▸ **What you should do**:
In the entries that follow, find the line containing "(SegmentRoundtrip.written_segment_is_searchable)."; from there, copy every line exactly through the line containing "its sources (IndexProperties.merge_keeps_documents);".

▸ **Data for the task**:

(** * The typedoc reflection transformer of [external/build/lib/dts-parse.js]

    A shallow embedding of the class [Transform] and a verification of the
    properties its specification states.

    The transformer receives the JSON tree that typedoc's serializer builds,
    walks it depth first, prunes private and underscore-prefixed children,
    writes the computed fields [_name], [_feature] and [_event] into the
    objects of the tree, and collects the namespaces that have a
    non-namespace child in an object used as a map.

    Objects are mutated in place and the map holds references to them, so the
    model has a store: a finite map from object identities to objects. *)

From Stdlib Require Import ZArith.
From stdpp Require Import gmap strings list fin_maps.

Set Warnings "-register-all".
Open Scope string_scope.
Open Scope list_scope.

(** ** Strings

    A string is held as the bytes of its UTF-8 encoding. The three string
    operations of the source besides equality are [trim], [startsWith] and
    [join]. *)

Module JsString.

(** The code points of the ECMAScript productions WhiteSpace and
    LineTerminator, each as its UTF-8 bytes: TAB, LF, VT, FF, CR, SP,
    U+00A0, U+1680, U+2000 to U+200A, U+2028, U+2029, U+202F, U+205F,
    U+3000 and U+FEFF. *)
Definition whiteSpace : list (list nat) :=
  [ [9]; [10]; [11]; [12]; [13]; [32]; [194; 160]; [225; 154; 128];
    [226; 128; 128]; [226; 128; 129]; [226; 128; 130]; [226; 128; 131];
    [226; 128; 132]; [226; 128; 133]; [226; 128; 134]; [226; 128; 135];
    [226; 128; 136]; [226; 128; 137]; [226; 128; 138];
    [226; 128; 168]; [226; 128; 169]; [226; 128; 175];
    [226; 129; 159]; [227; 128; 128]; [239; 187; 191] ].
(* ===== verification/Prelude.v ===== *)
(** * pg_textsearch: a verification development

    pg_textsearch is a PostgreSQL extension, an index access method for BM25 text
    search.  New documents enter an inverted index in shared memory (the memtable)
    and their row pointers (CTIDs) a chain of pages for crash recovery; full memtables
    are written to immutable segments, byte streams spread over index pages and
    chained in levels; full levels are merged; a query scores the memtable and the
    segments of every level into a bounded heap, skipping blocks of postings that
    cannot enter it, and an index scan returns the best rows batch by batch.  This
    development models the C and Rust code of that life, from the insertion of a
    document to the rows of a scan, and proves it correct, or shows where it is not.

    ** The parts, and the files that model them

    - Generic: this file (machine integers, bytes, results [res], computations with
      state and errors [rst], their specifications [ensures] and [runs]), Postgres
      (the server as classes of operations with laws: CTID order, qsort, shared
      memory, free space map, hash tables), Float4 (IEEE single and double
      precision by the Standard Library's [SpecFloat], BM25 and IDF of
      rust/src/scoring.rs).
    - Fieldnorm: rust/src/fieldnorm.rs and segment/fieldnorm.h, document lengths in
      one byte.
    - TopK: the heap of query/bmw.c and bmw.h.
    - SegmentFormat, Compression: the structures of segment/segment.h byte by byte,
      the posting blocks of rust/src/compression.rs.
    - Storage, SegmentIO: the pages of the relation, segment/pagemapper.h, the
      writer, the page index and the reader of segment/segment.c.
    - Docmap: segment/docmap.c, the numbering of the documents of a segment.
    - Memtable, MemtableFacts: memtable/ (posting.c, stringtable.c, tenant_stats.c,
      source.c), segment/dictionary.c and the parts of state/state.c that clear the
      memtable, over a store of allocated chunks.
    - SegmentWrite (model), SegmentEmit, SegmentLayout, SegmentWriteFacts,
      SegmentOpen, SegmentContent, SegmentDocs, SegmentRoundtrip (proofs):
      [tp_write_segment] of segment/segment.c, from a memtable to the pages of a
      segment and back.
    - SegmentScan (model), ScanFacts (proofs): segment/scan.c, dictionary search,
      posting iterator, seeks, exhaustive scoring.
    - Bmw (model), BmwSingle, BmwQuery (one term), BmwTerms, BmwOrder, BmwSteps,
      BmwSums, BmwPass, BmwWand, BmwRound, BmwMulti (several terms: WAND):
      query/bmw.c.
    - SortDocs, Score (models), SortFacts, ScoreFacts (proofs): query/score.c, the
      statistics of corpus and terms, the choice of the path, the exhaustive path
      and its partial quicksort.
    - Metapage, TenantPages (models and proofs), MetapageFacts, DocidChain,
      DocidEvents (proofs): state/metapage.c, the metapage, the chain of docid pages
      and the chain of tenant statistics.
    - Merge, MergeWrite (models), MergeReaders, MergeTerms, MergePostings, MergeDocs,
      MergeEmit, MergePlan, MergeSegment, MergeLevel, MergeProperties, Levels
      (proofs): segment/merge.c, merging a level and compaction.
    - Lifecycle (model), SpillFacts, IndexDocs, IndexProperties, InsertFacts,
      RecoveryFacts (proofs): insertion with its automatic spill, spilling and bulk
      loads of am/build.c and state/state.c, recovery of state/state.c.
    - Vacuum: am/vacuum.c.
    - Vector (model), VectorFacts (proofs): the type bm25vector of types/vector.c.
    - Catalog (model), CatalogFacts (proofs): index names and the indexes that may
      answer a query, of am/scan.c and types/query.c.
    - Query (model), QueryFacts (proofs): the type bm25query and the operators [<@>]
      of types/query.c.
    - IndexScan (model), IndexScanFacts (proofs): am/scan.c, memtable/scan.c,
      state/limit.c, the scan with its limits and batches.

    ** How they interact

    A function of the source is a definition of the same name.  A function that
    raises errors or changes state is a computation [rst S A] over the state it
    uses: the shared memory of the index ([TpLocalIndexState]), the relation and
    the pages ([Storage]), a segment reader, both of the first two with the cache of
    a backend ([Index] of Lifecycle), or the scan descriptor ([Session] of
    IndexScan).  Where the source has an interface the model has a class:
    [SegmentAccess] is what scan.c and bmw.c call of a reader, [SegmentAccessLaws]
    what they rely on, and SegmentIO's reader is shown to satisfy it;
    [TpDataSource] is the source's own record of functions.  An index scan calls
    scoring through a parameter; its theorems rest on [ranks_with], that a batch of
    [n] results is the front of one ranking, which the exhaustive path of Score is
    shown to satisfy.  The server's operations are class parameters with their
    documented laws, with a concrete instance for the witnesses.

    ** The theorems

    - The life of an index: [index_inv] (InsertFacts) says that the memtable holds
      the documents inserted last and the segments of the levels the others, with
      the totals and the docid chain.  Insertion keeps it, spilling and compaction
      keep the documents (IndexProperties), compaction ends, recovery restores the
      memtable from the docid chain (RecoveryFacts), vacuum reports every document
      (Vacuum).
    - Queries: the heap keeps the best [k] candidates (TopK); block skipping is
      exact for one term when the recorded bounds are bounds (BmwSingle), also for
      a whole query over memtable and segments (BmwQuery), and WAND is exact for
      several terms but for ties (BmwMulti); a query of one term ranks the postings
      of the whole index with the frequencies of the whole index (ScoreFacts); the
      partial quicksort extracts the front of the ranking (SortFacts); a scan
      returns the ranking row by row across its batches (IndexScanFacts).
    - Round trips: fieldnorms, structures, compressed blocks, byte ranges through
      writer, page index and reader, tenant statistics, the types bm25vector and
      bm25query; and the main one, from the documents inserted in the memtable
      through [tp_write_segment] to what the iterators of the opened segment return
      (SegmentRoundtrip.written_segment_is_searchable).
    - Refinements: the memtable implements a finite map from terms to posting lists
      and frees exactly its memory (MemtableFacts); a merged segment is the union of
      its sources (IndexProperties.merge_keeps_documents); the docid pages are a
      list of CTIDs whatever the interleaving of backends with valid caches
      (DocidEvents); the cache of the operators changes no score (QueryFacts).
    - Defects shown by theorems: the bounds of posting blocks that lose the best
      document, the read past the end of a compressed segment, the sentinel tenant
      of the document map, the stale docid cache, documents not counted or doubled
      by recovery, the read past the operators' cache, scans that repeat a row or
      fail on a large LIMIT, queries without a text configuration.

    ** Bounds and fuel

    Loops that are not structural take fuel computed from their inputs, and running
    out of it is the error [OUT_OF_FUEL], which no function of the source raises;
    a theorem that a computation returns therefore shows that its loops end.  A walk
    over the segments of a level has one round for every block of the relation, and
    two more.  Unsigned C types wrap where the code computes in them ([u8], [u16],
    [u32]); arrays are lists, and an access past the end is the error
    [OUT_OF_BOUNDS_ACCESS].

    ** Not modelled

    Locks, buffer pins, WAL records and palloc contexts (operations on shared state
    are atomic, except where histories of several backends are the subject); the
    registry and the attachment to shared memory; building an index from a heap
    scan and parallel builds; the local memtable, which nothing calls; the planner
    hooks, which rewrite the server's trees, and cost estimates; the debugging
    dump; the Rust port of reader, writer, merge and heap, which the C code does not
    call. *)
From stdpp Require Export base list list_numbers gmap sets strings sorting.
From Stdlib Require Export ZArith Lia Bool ZifyNat.
From Stdlib Require Export Strings.Byte.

▸ **Answer section**:
      (SegmentRoundtrip.written_segment_is_searchable).
    - Refinements: the memtable implements a finite map from terms to posting lists
      and frees exactly its memory (MemtableFacts); a merged segment is the union of
      its sources (IndexProperties.merge_keeps_documents); the docid pages are a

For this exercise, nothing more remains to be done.